» YOUR OBJECTIVE
Within the records below, find each line that holds the string "attempt", then copy it.

(Saved data entries)
━━━━━━━━━━━━━━━━━━━━

(* ===== verification/FileReader.v ===== *)
(** * Reading stored files

    Models registry/storage/filereader.go over any storage driver: a reader
    that opens the file when it is first read, and again after a seek.  The
    bytes that the open reader still holds are the part [fr_rc] of its state;
    a read returns at most [chunk k] of them for a buffer of [k] bytes, as the
    buffered reader of the standard library may return less than is asked for. *)

From S2P Require Import Prelude GoStd Digest Driver FileSystem.

Module FileReader.

Definition EOF : error := errors_New "EOF".

Record fileReader := {
  fr_path : string;
  fr_size : Z;
  fr_rc : option bytes;
  fr_offset : Z;
  fr_err : option error;
}.
Definition set_rc (rc : option bytes) (fr : fileReader) : fileReader :=
  {| fr_path := fr_path fr; fr_size := fr_size fr; fr_rc := rc; fr_offset := fr_offset fr; fr_err := fr_err fr |}.
Definition set_offset (o : Z) (fr : fileReader) : fileReader :=
  {| fr_path := fr_path fr; fr_size := fr_size fr; fr_rc := fr_rc fr; fr_offset := o; fr_err := fr_err fr |}.
Definition set_err (e : option error) (fr : fileReader) : fileReader :=
  {| fr_path := fr_path fr; fr_size := fr_size fr; fr_rc := fr_rc fr; fr_offset := fr_offset fr; fr_err := e |}.

Inductive whence := SeekStart | SeekCurrent | SeekEnd.

Definition newFileReader (path : string) (size : Z) : fileReader :=
  {| fr_path := path; fr_size := size; fr_rc := None; fr_offset := 0; fr_err := None |}.

Section reader.
Context {St : Type} {D : StorageDriver St} (chunk : nat → nat).

Abbreviation F := (GoM (St * fileReader) error) (only parsing).

(** The bytes of the current reader, opened if there is none. *)
Definition reader : F bytes :=
  fr ← on_snd (gets id);
  match fr_err fr with
  | Some err => fail err
  | None =>
      match fr_rc fr with
      | Some rest => mret rest
      | None =>
          r ← attempt (on_fst (drv_Reader (fr_path fr) (fr_offset fr)));
          match r with
          | inl (PathNotFoundError _ _) => mret ""
          | inl err => fail err
          | inr rd =>
              rest ← on_fst (rd_ReadAll rd);
              _ ← on_snd (modify (set_rc (Some rest)));
              mret rest
          end
      end
  end.

(** [Read] into a buffer of [k] bytes: the bytes read, and the error. *)
Definition Read (k : nat) : F (bytes * option error) :=
  fr ← on_snd (gets id);
  match fr_err fr with
  | Some err => mret ("", Some err)
  | None =>
      rd ← attempt reader;
      match rd with
      | inl err => mret ("", Some err)
      | inr "" => mret ("", Some EOF)
      | inr rest =>
          let b := str_take (chunk k) rest in
          let offset := (fr_offset fr + Z.of_nat (String.length b))%Z in
          _ ← on_snd (modify (λ fr, set_offset offset (set_rc (Some (str_drop (chunk k) rest)) fr)));
          mret (b, if (fr_size fr <=? offset)%Z then Some EOF else None)
      end
  end.

Definition reset (fr : fileReader) : fileReader :=
  match fr_err fr with
  | Some _ => fr
  | None => set_rc None fr
  end.

Definition Seek (offset : Z) (w : whence) : F (Z * option error) :=
  fr ← on_snd (gets id);
  match fr_err fr with
  | Some err => mret (0%Z, Some err)
  | None =>
      let newOffset :=
        match w with
        | SeekCurrent => fr_offset fr + offset
        | SeekEnd => fr_size fr + offset
        | SeekStart => offset
        end%Z in
      if (newOffset <? 0)%Z then mret (fr_offset fr, Some (errors_New "cannot seek to negative position"))
      else
        _ ← on_snd (modify (λ fr,
              set_offset newOffset (if bool_decide (fr_offset fr ≠ newOffset) then reset fr else fr)));
        mret (newOffset, None)
  end.

Definition closeWithErr (err : error) : F error :=
  fr ← on_snd (gets id);
  match fr_err fr with
  | Some err => mret err
  | None => _ ← on_snd (modify (λ fr, set_rc None (set_err (Some err) fr))); mret err
  end.
Definition Close : F error := closeWithErr (errors_New "fileReader: closed").

(** [io.Copy] from the reader: all it reads, with a buffer of [k] bytes. *)
Fixpoint Copy (fuel k : nat) (acc : bytes) : F bytes :=
  match fuel with
  | 0 => panic
  | S fuel =>
      r ← Read k;
      let acc := acc +:+ r.1 in
      match r.2 with
      | None => Copy fuel k acc
      | Some err => if err_eq err EOF then mret acc else fail err
      end
  end.

End reader.

(** ** What is read is what is stored *)

Section spec.
Context {St : Type} {D : StorageDriver St} {view : St → fs} {inv : St → Prop} {ok : fpath → Prop}.
Context {L : DriverLaws D view inv ok} (chunk : nat → nat).
Hypothesis Hchunk : ∀ k, 0 < k → 0 < chunk k ≤ k.

(** A reader of the file [ks] with the content [c], not closed, at an offset in
    the file. *)
Record reads (s : St) (ks : fpath) (c : bytes) (fr : fileReader) : Prop := {
  rd_inv : inv s;
  rd_ok : ok ks;
  rd_view : view s ks = Some (EFile c);
  rd_path : fr_path fr = abspath ks;
  rd_size : fr_size fr = Z.of_nat (String.length c);
  rd_err : fr_err fr = None;
  rd_offset : (0 ≤ fr_offset fr ≤ Z.of_nat (String.length c))%Z;
  rd_rc rest : fr_rc fr = Some rest → rest = str_drop (Z.to_nat (fr_offset fr)) c;
}.

Lemma new_reads s ks c :
  inv s → ok ks → view s ks = Some (EFile c) → reads s ks c (newFileReader (abspath ks) (Z.of_nat (String.length c))).
Proof. intros Hi Hok Hv. constructor; try done. cbn. lia. Qed.

Lemma lazy_reader_spec s ks c fr :
  reads s ks c fr →
  let rest := str_drop (Z.to_nat (fr_offset fr)) c in
  reader (s, fr) = (Ret rest, (s, set_rc (Some rest) fr)).
Proof.
  intros [Hi Hok Hv Hp Hs He Ho Hrc] rest. unfold reader. rewrite (bind_Ret _ _ _ fr (s, fr)) by done. rewrite He.
  destruct (fr_rc fr) as [r|] eqn:Hr.
  - rewrite (Hrc r eq_refl) in Hr |- *. fold rest in Hr |- *. unfold mret, gom_ret. repeat f_equal.
    destruct fr. cbn in *. by rewrite Hr.
  - destruct (law_reader s ks c (fr_offset fr) Hi Hok Hv Ho) as (rd & H1 & H2).
    unfold on_fst, on_snd, attempt, mbind, gom_bind. cbn [fst snd]. rewrite Hp, H1. cbn [fst snd]. by rewrite H2.
Qed.

(** One read: the bytes of the content from the offset on, and the end of the
    file with the last byte or after it. *)
Lemma Read_exact s ks c fr k :
  reads s ks c fr → 0 < k →
  let b := str_take (chunk k) (str_drop (Z.to_nat (fr_offset fr)) c) in
  let o := (fr_offset fr + Z.of_nat (String.length b))%Z in
  ∃ fr', Read chunk k (s, fr) = (Ret (b, if (Z.of_nat (String.length c) <=? o)%Z then Some EOF else None), (s, fr')) ∧
    reads s ks c fr' ∧ fr_offset fr' = o.
Proof.
  intros Hr Hk. pose proof (lazy_reader_spec s ks c fr Hr) as Hrd. destruct Hr as [Hi Hok Hv Hp Hs He Ho Hrc].
  destruct (Hchunk k Hk) as [Hc0 Hck]. set (rest := str_drop (Z.to_nat (fr_offset fr)) c) in *. intros b o.
  assert (String.length rest = String.length c - Z.to_nat (fr_offset fr)) as Hlen by apply str_length_drop.
  assert (String.length b = Nat.min (chunk k) (String.length rest)) as Hb by apply str_length_take.
  unfold Read. rewrite (bind_Ret _ _ _ fr (s, fr)) by done. rewrite He.
  rewrite (bind_Ret (attempt reader) _ _ (inr rest) (s, set_rc (Some rest) fr)) by (unfold attempt; by rewrite Hrd).
  destruct (decide (rest = "")) as [Hre|Hre].
  - exists (set_rc (Some rest) fr). assert (b = "") as Hb0 by (unfold b; rewrite Hre; by destruct (chunk k)).
    assert (o = fr_offset fr) as Hoe by (unfold o; rewrite Hb0; cbn; lia). rewrite Hre in Hlen. cbn in Hlen.
    rewrite Hb0, Hoe. split_and!; [|..|done].
    { rewrite Hre. by destruct (Z.leb_spec (Z.of_nat (String.length c)) (fr_offset fr)); [|lia]. }
    constructor; try done. by intros ? [= <-].
  - exists (set_offset o (set_rc (Some (str_drop (chunk k) rest)) fr)). split; [|split; [|done]].
    + rewrite <-Hs. by destruct rest.
    + constructor; try done; cbn; [lia|]. intros ? [= <-]. unfold rest, o. rewrite str_drop_drop.
      destruct (decide (chunk k ≤ String.length rest)); [f_equal; lia|]. by rewrite !str_drop_ge by lia.
Qed.

(** The whole content, for every way in which the reads are cut. *)
Lemma Copy_spec fuel s ks c fr k acc :
  reads s ks c fr → 0 < k → String.length c - Z.to_nat (fr_offset fr) < fuel →
  ∃ fr', Copy chunk fuel k acc (s, fr) = (Ret (acc +:+ str_drop (Z.to_nat (fr_offset fr)) c), (s, fr')).
Proof.
  intros Hr Hk. revert fr acc Hr. induction fuel as [|fuel IH]; intros fr acc Hr Hf; [lia|]. cbn [Copy].
  destruct (Read_exact s ks c fr k Hr Hk) as (fr' & HR & Hr' & Ho). rewrite (bind_Ret _ _ _ _ _ HR). clear HR.
  pose proof (rd_offset _ _ _ _ Hr) as Hb0. pose proof (rd_offset _ _ _ _ Hr') as Hb1.
  set (rest := str_drop (Z.to_nat (fr_offset fr)) c) in *. destruct (Hchunk k Hk) as [Hc0 _].
  assert (String.length rest = String.length c - Z.to_nat (fr_offset fr)) as Hlen by apply str_length_drop.
  rewrite <-Ho. rewrite str_length_take in Ho. cbn [fst snd]. destruct (Z.leb_spec (Z.of_nat (String.length c)) (fr_offset fr')).
  - exists fr'. cbn. rewrite str_take_ge by lia. done.
  - destruct (IH fr' (acc +:+ str_take (chunk k) rest) Hr') as (fr2 & H2); [lia|]. exists fr2. rewrite H2.
    rewrite <-str_app_assoc. repeat f_equal. rewrite <-(str_take_drop (chunk k) rest) at 2. f_equal.
    unfold rest. rewrite str_drop_drop. f_equal. lia.
Qed.

(** A seek to an offset in the file. *)
Definition seek_to (w : whence) (size cur offset : Z) : Z :=
  match w with SeekStart => offset | SeekCurrent => cur + offset | SeekEnd => size + offset end%Z.
Lemma Seek_spec s ks c fr offset w :
  reads s ks c fr →
  let o := seek_to w (Z.of_nat (String.length c)) (fr_offset fr) offset in
  (o ≤ Z.of_nat (String.length c))%Z →
  if (o <? 0)%Z
  then Seek offset w (s, fr) = (Ret (fr_offset fr, Some (errors_New "cannot seek to negative position")), (s, fr))
  else ∃ fr', Seek offset w (s, fr) = (Ret (o, None), (s, fr')) ∧ reads s ks c fr' ∧ fr_offset fr' = o.
Proof.
  intros [Hi Hok Hv Hp Hs He Hof Hrc] o Ho. unfold Seek. rewrite (bind_Ret _ _ _ fr (s, fr)) by done. rewrite He.
  replace (match w with SeekCurrent => fr_offset fr + offset | SeekEnd => fr_size fr + offset | SeekStart => offset end%Z)
    with o by (unfold o, seek_to; rewrite Hs; by destruct w).
  destruct (Z.ltb_spec o 0); [done|].
  eexists. split; [done|]. split; [|done]. unfold reset. cbn. rewrite He.
  case_bool_decide as Hne; constructor; try done; cbn; try lia.
  intros rest Hrest. rewrite (Hrc rest Hrest). repeat f_equal. lia.
Qed.

End spec.

(** ** The reader is a cursor on the content *)

Inductive rop := ORead (k : nat) | OSeek (offset : Z) (w : whence).
Inductive ranswer := ABytes (b : bytes) (e : option error) | AOffset (o : Z) (e : option error) | ABroken.

Section refinement.
Context {St : Type} {D : StorageDriver St} (chunk : nat → nat).

Definition run_rop (op : rop) (st : St * fileReader) : ranswer * (St * fileReader) :=
  match op with
  | ORead k => let '(o, st) := Read chunk k st in (match o with Ret (b, e) => ABytes b e | _ => ABroken end, st)
  | OSeek off w => let '(o, st) := Seek off w st in (match o with Ret (n, e) => AOffset n e | _ => ABroken end, st)
  end.
Fixpoint run_rops (ops : list rop) (st : St * fileReader) : list ranswer * (St * fileReader) :=
  match ops with
  | [] => ([], st)
  | op :: ops => let '(a, st1) := run_rop op st in let '(l, st2) := run_rops ops st1 in (a :: l, st2)
  end.

(** The cursor: the content and an offset in it. *)
Definition cursor_rop (c : bytes) (op : rop) (off : Z) : ranswer * Z :=
  match op with
  | ORead k =>
      let b := str_take (chunk k) (str_drop (Z.to_nat off) c) in
      let off := (off + Z.of_nat (String.length b))%Z in
      (ABytes b (if (Z.of_nat (String.length c) <=? off)%Z then Some EOF else None), off)
  | OSeek d w =>
      let o := seek_to w (Z.of_nat (String.length c)) off d in
      if (o <? 0)%Z then (AOffset off (Some (errors_New "cannot seek to negative position")), off)
      else (AOffset o None, o)
  end.
Fixpoint cursor_rops (c : bytes) (ops : list rop) (off : Z) : list ranswer :=
  match ops with
  | [] => []
  | op :: ops => let '(a, off) := cursor_rop c op off in a :: cursor_rops c ops off
  end.
(** No seek leaves the file, and no read is into an empty buffer. *)
Fixpoint in_range (c : bytes) (ops : list rop) (off : Z) : bool :=
  match ops with
  | [] => true
  | op :: ops =>
      match op with
      | ORead k => 0 <? k
      | OSeek d w => (seek_to w (Z.of_nat (String.length c)) off d <=? Z.of_nat (String.length c))%Z
      end && in_range c ops (cursor_rop c op off).2
  end.

Context {view : St → fs} {inv : St → Prop} {ok : fpath → Prop} {L : DriverLaws D view inv ok}.
Hypothesis Hchunk : ∀ k, 0 < k → 0 < chunk k ≤ k.

(** C26: reading a stored file is moving a cursor on its content: for every
    sequence of reads and seeks in the file, each read returns the bytes at the
    offset that the reads and seeks before it lead to, and the end of the file
    is reported exactly when the last byte has been returned. *)
Theorem file_reader_refines_cursor s ks c ops :
  inv s → ok ks → view s ks = Some (EFile c) → in_range c ops 0 = true →
  ∃ fr, run_rops ops (s, newFileReader (abspath ks) (Z.of_nat (String.length c))) = (cursor_rops c ops 0, (s, fr)).
Proof.
  intros Hi Hok Hv. pose proof (new_reads s ks c Hi Hok Hv) as Hr.
  set (fr := newFileReader _ _) in *. change 0%Z with (fr_offset fr). clearbody fr. revert fr Hr.
  induction ops as [|op ops IH]; intros fr Hr Hin; [by exists fr|]. cbn [in_range] in Hin.
  apply andb_true_iff in Hin as [Hop Hin].
  assert (∃ fr', run_rop op (s, fr) = ((cursor_rop c op (fr_offset fr)).1, (s, fr')) ∧
    reads (view := view) (inv := inv) (ok := ok) s ks c fr' ∧ fr_offset fr' = (cursor_rop c op (fr_offset fr)).2) as (fr' & H1 & Hr' & Ho).
  { destruct op as [k|d w]; cbn [run_rop].
    - apply Nat.ltb_lt in Hop. destruct (Read_exact chunk Hchunk s ks c fr k Hr Hop) as (fr' & HR & Hr' & Ho).
      rewrite HR. by exists fr'.
    - apply Z.leb_le in Hop. pose proof (Seek_spec s ks c fr d w Hr Hop) as HS. cbn [cursor_rop].
      destruct (_ <? 0)%Z; [rewrite HS; by exists fr|]. destruct HS as (fr' & -> & ? & ?). by exists fr'. }
  rewrite <-Ho in Hin. destruct (IH fr' Hr' Hin) as (fr2 & H2). exists fr2. cbn [run_rops cursor_rops].
  rewrite H1, H2. destruct (cursor_rop c op (fr_offset fr)) as [a off] eqn:Hc. cbn [fst snd] in *. by rewrite Ho.
Qed.

End refinement.
End FileReader.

━━━━━━━━━━━━━━━━━━━━

» YOUR SOLUTION
          r ← attempt (on_fst (drv_Reader (fr_path fr) (fr_offset fr)));
      rd ← attempt reader;
    unfold on_fst, on_snd, attempt, mbind, gom_bind. cbn [fst snd]. rewrite Hp, H1. cbn [fst snd]. by rewrite H2.
  rewrite (bind_Ret (attempt reader) _ _ (inr rest) (s, set_rc (Some rest) fr)) by (unfold attempt; by rewrite Hrd).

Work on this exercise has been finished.